Ce n’est pas une question mineure. C’est peut-être même la question la plus importante de toutes pour l’avenir de l’humanité. Les anthropologues sont généralement d’accord sur le fait que les premiers êtres humains, les chasseurs-cueilleurs, étaient égalitaires. Chacun avait son rôle à jouer dans le groupe. Leurs tâches principales étaient de rester en vie, trouver de la nourriture et d’éviter les prédateurs. Le concept d’accumuler de la richesse n’existait pas. Ce fut uniquement avec le développement de l’agriculture, des villes et de l’échange que la hiérarchie s’est mise à dominer les sociétés humaines. Il y avait généralement un dirigeant absolu, une classe gouvernante (alphabétisée) et la classe ouvrière, utilisée comme main-d’œuvre pour la construction de monuments et formant les troupes de l’armée impériale. Le judaïsme est une déclaration contre ce genre de structure.

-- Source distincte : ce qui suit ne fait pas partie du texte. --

Lemma asset_string_roundtrip_witness :
  ∃ s, asset_to_string (Asset (-15) CORE_SYMBOL) = Ok s ∧
       asset_from_string s = Ok (Asset (-15) CORE_SYMBOL).
Proof.
  apply asset_string_roundtrip.
  - split; vm_compute; congruence.
  - vm_compute; reflexivity.
  - vm_compute; congruence.
Defined.

(** [symbol::from_string] narrows the parsed number of decimals to a byte
    before it is checked against [max_precision]: a text whose number is 256
    too large is accepted as the symbol with the number reduced modulo 256. *)
Theorem symbol_from_string_truncates_precision :
  symbol_from_string (chars "260,CDX") = Ok CORE_SYMBOL ∧
  symbol_from_string (chars "260,CDX") = symbol_from_string (chars "4,CDX") ∧
  symbol_from_string (chars "19,CDX") = Throw symbol_type_exception.
Proof. vm_compute. done. Qed.
(* ===== verification/Config.v ===== *)
(** * Chain constants ([config.hpp.in], [config_on_chain.hpp])

    The values the build substitutes in the template are those of the
    repository's [CMakeLists.txt]: root account [codex], one block per second,
    three blocks in a row per producer, at most 21 producers, resource model
    [RESOURCE_MODEL_DELEGATE]. *)

From S2P Require Import Prelude Names.
Local Open Scope Z_scope.

(** The macro [N(X)]. *)
Definition N_ (s : string) : Z := string_to_name (chars s).

Definition system_account_name : Z := N_ "codex".
Definition null_account_name : Z := N_ "codex.null".
Definition producers_account_name : Z := N_ "codex.prods".
Definition chain_config_name : Z := N_ "codex.config".
Definition token_account_name : Z := N_ "codex.token".
Definition msig_account_name : Z := N_ "codex.msig".
Definition relay_account_name : Z := N_ "codex.relay".
Definition eosio_any_name : Z := N_ "codex.any".
Definition eosio_code_name : Z := N_ "codex.code".
Definition native_account_name : Z := N_ "codex.native".
Definition fee_name : Z := N_ "fee".
Definition onblock_name : Z := N_ "onblock".
Definition active_name : Z := N_ "active".
Definition owner_name : Z := N_ "owner".

Definition block_interval_ms : Z := 1000.
Definition block_timestamp_epoch : Z := 946684800000.
Definition percent_100 : Z := 10000.
Definition percent_1 : Z := 100.
Definition RESOURCE_MODEL : Z := 2.

Definition default_gmr_cpu_limit : Z := 200000.
Definition default_gmr_net_limit : Z := 10 * 1024.
Definition default_gmr_ram_limit : Z := 8 * 1024.

Definition account_cpu_usage_average_window_ms : Z := 24 * 60 * 60 * 1000.
Definition account_net_usage_average_window_ms : Z := 24 * 60 * 60 * 1000.
Definition block_cpu_usage_average_window_ms : Z := 60 * 1000.
Definition block_size_average_window_ms : Z := 60 * 1000.
Definition rate_limiting_precision : Z := 1000 * 1000.

Definition default_max_block_net_usage : Z := 1024 * 1024.
Definition default_target_block_net_usage_pct : Z := 10 * percent_1.
Definition default_max_block_cpu_usage : Z := 1000000.
Definition default_target_block_cpu_usage_pct : Z := 10 * percent_1.

Definition default_max_transaction_net_usage : Z := default_max_block_net_usage / 2.
Definition default_base_per_transaction_net_usage : Z := 12.
Definition default_net_usage_leeway : Z := 500.
Definition default_context_free_discount_net_usage_num : Z := 20.
Definition default_context_free_discount_net_usage_den : Z := 100.
Definition transaction_id_net_usage : Z := 32.
Definition default_max_transaction_cpu_usage : Z := 3 * default_max_block_cpu_usage / 4.
Definition default_min_transaction_cpu_usage : Z := 100.
Definition default_max_trx_lifetime : Z := 60 * 60.
Definition default_deferred_trx_expiration_window : Z := 10 * 60.
Definition default_max_trx_delay : Z := 45 * 24 * 3600.
Definition default_max_inline_action_size : Z := 256 * 1024.
Definition default_max_inline_action_depth : Z := 4.
Definition default_max_auth_depth : Z := 6.
Definition min_net_usage_delta_between_base_and_max_for_trx : Z := 10 * 1024.
Definition fixed_net_overhead_of_packed_trx : Z := 16.
Definition overhead_per_account_ram_bytes : Z := 2 * 1024.
Definition setcode_ram_bytes_multiplier : Z := 10.

Definition producer_repetitions : Z := 3.
Definition max_producers : Z := 21.
Definition maximum_tracked_dpos_confirmations : Z := 1024.
Definition billable_alignment : Z := 16.
Definition overhead_per_row_per_index_ram_bytes : Z := 32.
Definition fixed_overhead_shared_vector_ram_bytes : Z := 16.

(** [billable_size_v<T>] for a type whose [billable_size<T>::value] is [v]. *)
Definition billable_size_v (v : Z) : Z :=
  ((v + billable_alignment - 1) / billable_alignment) * billable_alignment.

(** [EOS_PERCENT] on 64-bit words. *)
Definition EOS_PERCENT (value percentage : Z) : Z := u64 (value * percentage) / percent_100.

(** Keys of the on-chain configuration. *)
Definition cpu_per_fee : Z := N_ "res.cpufee".
Definition net_per_fee : Z := N_ "res.netfee".
Definition ram_rent_b_per_eos : Z := N_ "res.ramrent".
Definition list_actor_black : Z := N_ "l.actblack".
Definition list_contract_black : Z := N_ "l.crtblack".
Definition list_resource_grey : Z := N_ "l.resgrey".
Definition gmr_cpu : Z := N_ "gmr.cpu".
Definition gmr_ram : Z := N_ "gmr.ram".
Definition gmr_net : Z := N_ "gmr.net".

Nous voyons cela dans le chapitre d’ouverture de la Torah, quand D.ieu crée l’homme à Son image et à Sa ressemblance, c’est-à-dire que nous sommes tous des fragments égaux du divin. Les Sages demandent pourquoi l’homme ne fut-il pas créé séparément ? “Pour que personne ne puisse dire : mes ancêtres sont meilleurs que les tiens” (Michna Sanhédrin 4:5). Une partie de cette égalitarisme peut être perçu dans la remarque de Moïse à Josué, “Plût au Ciel que tout le peuple de D.ieu se composât de prophètes, que l’Éternel fit reposer son esprit sur eux !” (Nombres 11:29).

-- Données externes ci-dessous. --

(* ===== verification/ChainConfig.v ===== *)
(** * The configuration of the chain ([chain_config.hpp], [chain_config.cpp],
    [genesis_state.hpp])

    The parameters that block producers set, the check that a new
    configuration passes before it is stored, and the comparison of
    configurations that the comparison of genesis states uses. *)

From S2P Require Import Prelude Names Config.
Local Open Scope Z_scope.

Record chain_config := {
  max_block_net_usage : Z; target_block_net_usage_pct : Z;
  max_transaction_net_usage : Z; base_per_transaction_net_usage : Z; net_usage_leeway : Z;
  context_free_discount_net_usage_num : Z; context_free_discount_net_usage_den : Z;
  max_block_cpu_usage : Z; target_block_cpu_usage_pct : Z;
  max_transaction_cpu_usage : Z; min_transaction_cpu_usage : Z;
  max_transaction_lifetime : Z; deferred_trx_expiration_window : Z;
  max_transaction_delay : Z; max_inline_action_size : Z;
  max_inline_action_depth : Z; max_authority_depth : Z }.

(** The widths of the fields. *)
Definition chain_config_fits (c : chain_config) : Prop :=
  in_u 64 (max_block_net_usage c) ∧ in_u 32 (target_block_net_usage_pct c) ∧
  in_u 32 (max_transaction_net_usage c) ∧ in_u 32 (base_per_transaction_net_usage c) ∧
  in_u 32 (net_usage_leeway c) ∧ in_u 32 (context_free_discount_net_usage_num c) ∧
  in_u 32 (context_free_discount_net_usage_den c) ∧ in_u 32 (max_block_cpu_usage c) ∧
  in_u 32 (target_block_cpu_usage_pct c) ∧ in_u 32 (max_transaction_cpu_usage c) ∧
  in_u 32 (min_transaction_cpu_usage c) ∧ in_u 32 (max_transaction_lifetime c) ∧
  in_u 32 (deferred_trx_expiration_window c) ∧ in_u 32 (max_transaction_delay c) ∧
  in_u 32 (max_inline_action_size c) ∧ in_u 16 (max_inline_action_depth c) ∧
  in_u 16 (max_authority_depth c).

Definition chain_config_validate (c : chain_config) : result unit :=
  let assert b := EOS_ASSERT b action_validate_exception in
  _ ← assert (target_block_net_usage_pct c <=? percent_100);
  _ ← assert (percent_1 / 10 <=? target_block_net_usage_pct c);
  _ ← assert (target_block_cpu_usage_pct c <=? percent_100);
  _ ← assert (percent_1 / 10 <=? target_block_cpu_usage_pct c);
  _ ← assert (max_transaction_net_usage c <? max_block_net_usage c);
  _ ← assert (max_transaction_cpu_usage c <? max_block_cpu_usage c);
  _ ← assert (base_per_transaction_net_usage c <? max_transaction_net_usage c);
  _ ← assert (min_net_usage_delta_between_base_and_max_for_trx
              <=? u32 (max_transaction_net_usage c - base_per_transaction_net_usage c));
  _ ← assert (0 <? context_free_discount_net_usage_den c);
  _ ← assert (context_free_discount_net_usage_num c <=? context_free_discount_net_usage_den c);
  _ ← assert (min_transaction_cpu_usage c <=? max_transaction_cpu_usage c);
  _ ← assert (max_transaction_cpu_usage c
              <? u32 (max_block_cpu_usage c - min_transaction_cpu_usage c));
  assert (1 <=? max_authority_depth c).

(** [operator ==]; the field [max_transaction_cpu_usage] is in the tuple twice. *)
Definition chain_config_eqb (l r : chain_config) : bool :=
  let eq f := f l =? f r in
  eq max_block_net_usage && eq target_block_net_usage_pct && eq max_transaction_net_usage
  && eq base_per_transaction_net_usage && eq net_usage_leeway
  && eq context_free_discount_net_usage_num && eq context_free_discount_net_usage_den
  && eq max_block_cpu_usage && eq target_block_cpu_usage_pct
  && eq max_transaction_cpu_usage && eq max_transaction_cpu_usage
  && eq max_transaction_lifetime && eq deferred_trx_expiration_window
  && eq max_transaction_delay && eq max_inline_action_size && eq max_inline_action_depth
  && eq max_authority_depth.

(** [genesis_state::initial_configuration] *)
Definition initial_configuration : chain_config := {|
  max_block_net_usage := default_max_block_net_usage;
  target_block_net_usage_pct := default_target_block_net_usage_pct;
  max_transaction_net_usage := default_max_transaction_net_usage;
  base_per_transaction_net_usage := default_base_per_transaction_net_usage;
  net_usage_leeway := default_net_usage_leeway;
  context_free_discount_net_usage_num := default_context_free_discount_net_usage_num;
  context_free_discount_net_usage_den := default_context_free_discount_net_usage_den;
  max_block_cpu_usage := default_max_block_cpu_usage;
  target_block_cpu_usage_pct := default_target_block_cpu_usage_pct;
  max_transaction_cpu_usage := default_max_transaction_cpu_usage;
  min_transaction_cpu_usage := default_min_transaction_cpu_usage;
  max_transaction_lifetime := default_max_trx_lifetime;
  deferred_trx_expiration_window := default_deferred_trx_expiration_window;
  max_transaction_delay := default_max_trx_delay;
  max_inline_action_size := default_max_inline_action_size;
  max_inline_action_depth := default_max_inline_action_depth;
  max_authority_depth := default_max_auth_depth |}.

(** What [validate] promises, in integers without wrap-around: the differences
    it computes in 32 bits are only reached when they do not wrap. *)
Definition chain_config_valid (c : chain_config) : Prop :=
  percent_1 / 10 ≤ target_block_net_usage_pct c ≤ percent_100 ∧
  percent_1 / 10 ≤ target_block_cpu_usage_pct c ≤ percent_100 ∧
  max_transaction_net_usage c < max_block_net_usage c ∧
  base_per_transaction_net_usage c + min_net_usage_delta_between_base_and_max_for_trx
    ≤ max_transaction_net_usage c ∧
  0 < context_free_discount_net_usage_den c ∧
  context_free_discount_net_usage_num c ≤ context_free_discount_net_usage_den c ∧
  min_transaction_cpu_usage c ≤ max_transaction_cpu_usage c ∧
  max_transaction_cpu_usage c + min_transaction_cpu_usage c < max_block_cpu_usage c ∧
  1 ≤ max_authority_depth c.

(** A configuration passes [validate] exactly when it is valid, and else the
    exception is [action_validate_exception]; the initial one is valid. *)
Theorem chain_config_validate_iff c : chain_config_fits c →
  (chain_config_validate c = Ok tt ↔ chain_config_valid c) ∧
  (chain_config_validate c = Throw action_validate_exception ↔ ¬ chain_config_valid c).
Proof.
  intros Hfit.
  assert (chain_config_validate c = Ok tt ∨ chain_config_validate c = Throw action_validate_exception) as Hor.
  { unfold chain_config_validate. repeat (case_match; cbn; auto). 
    all: repeat match goal with |- context [EOS_ASSERT ?b _] => destruct b; cbn; auto end. }
  assert (chain_config_validate c = Ok tt ↔ chain_config_valid c) as Hiff.
  { unfold chain_config_fits, in_u in Hfit. unfold chain_config_valid, chain_config_validate.
    change min_net_usage_delta_between_base_and_max_for_trx with 10240. change (percent_1 / 10) with 10.
    change percent_100 with 10000. split.
    - intros H. repeat (apply bind_Ok in H as (? & ?%EOS_ASSERT_Ok & H)). apply EOS_ASSERT_Ok in H.
      rewrite !Z.leb_le, !Z.ltb_lt in *. rewrite !(wrap_small 32) in * by (unfold in_u; lia). lia.
    - intros H. rewrite !(wrap_small 32) by (unfold in_u; lia).
      repeat match goal with |- context [EOS_ASSERT ?b _] =>
        replace b with true by (symmetry; first [apply Z.leb_le|apply Z.ltb_lt]; lia); cbn [EOS_ASSERT mbind result_bind] end.
      done. }
  split; [done|]. rewrite <- Hiff. destruct Hor as [E|E]; rewrite E; split; congruence.
Qed.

Cependant, comme la plupart des idéaux de la Torah, parmi lesquels le végétarisme, l’abolition de l’esclavage, et l’institution de la monogamie, l’égalitarisme ne pouvait pas se produire en un jour. Cela prendrait des siècles, des millénaires, et à bien des égards, cela n’a pas encore été accompli.

Il y avait deux structures hiérarchiques en Israël biblique. Il y avait des rois, des prêtres, et parmi eux le grand prêtre. Les deux furent introduits après une crise : la monarchie après l’échec de la loi des “juges”, la prêtrise lévitique et aronite après la faute du Veau d’or. Les deux menèrent inévitablement à des tensions et à des divisions.

L’Israël biblique a survécu en tant que royaume uni[5] pendant seulement trois générations de rois avant d’être divisé en deux. La prêtrise devint une source majeure de division vers la fin de la période du deuxième Temple, menant à des divisions sectaires entre les Sadducéens, les Boéthusiens et le reste. L’histoire de Kora’h explique pourquoi. Lorsqu’il y a une hiérarchie, il y a une compétition pour le rôle du mâle alpha.

La hiérarchie est-elle une caractéristique inévitable de toutes les civilisations avancées ? Maïmonide semble dire que oui. Pour lui, la monarchie était une institution positive, et non pas une simple concession. Abarbanel semble dire non. Il y a des passages dans ses écrits qui suggèrent qu’il était un anarchiste utopique qui croyait que dans un monde idéal, personne ne règnerait sur personne. Nous reconnaîtrions tous la souveraineté de D.ieu.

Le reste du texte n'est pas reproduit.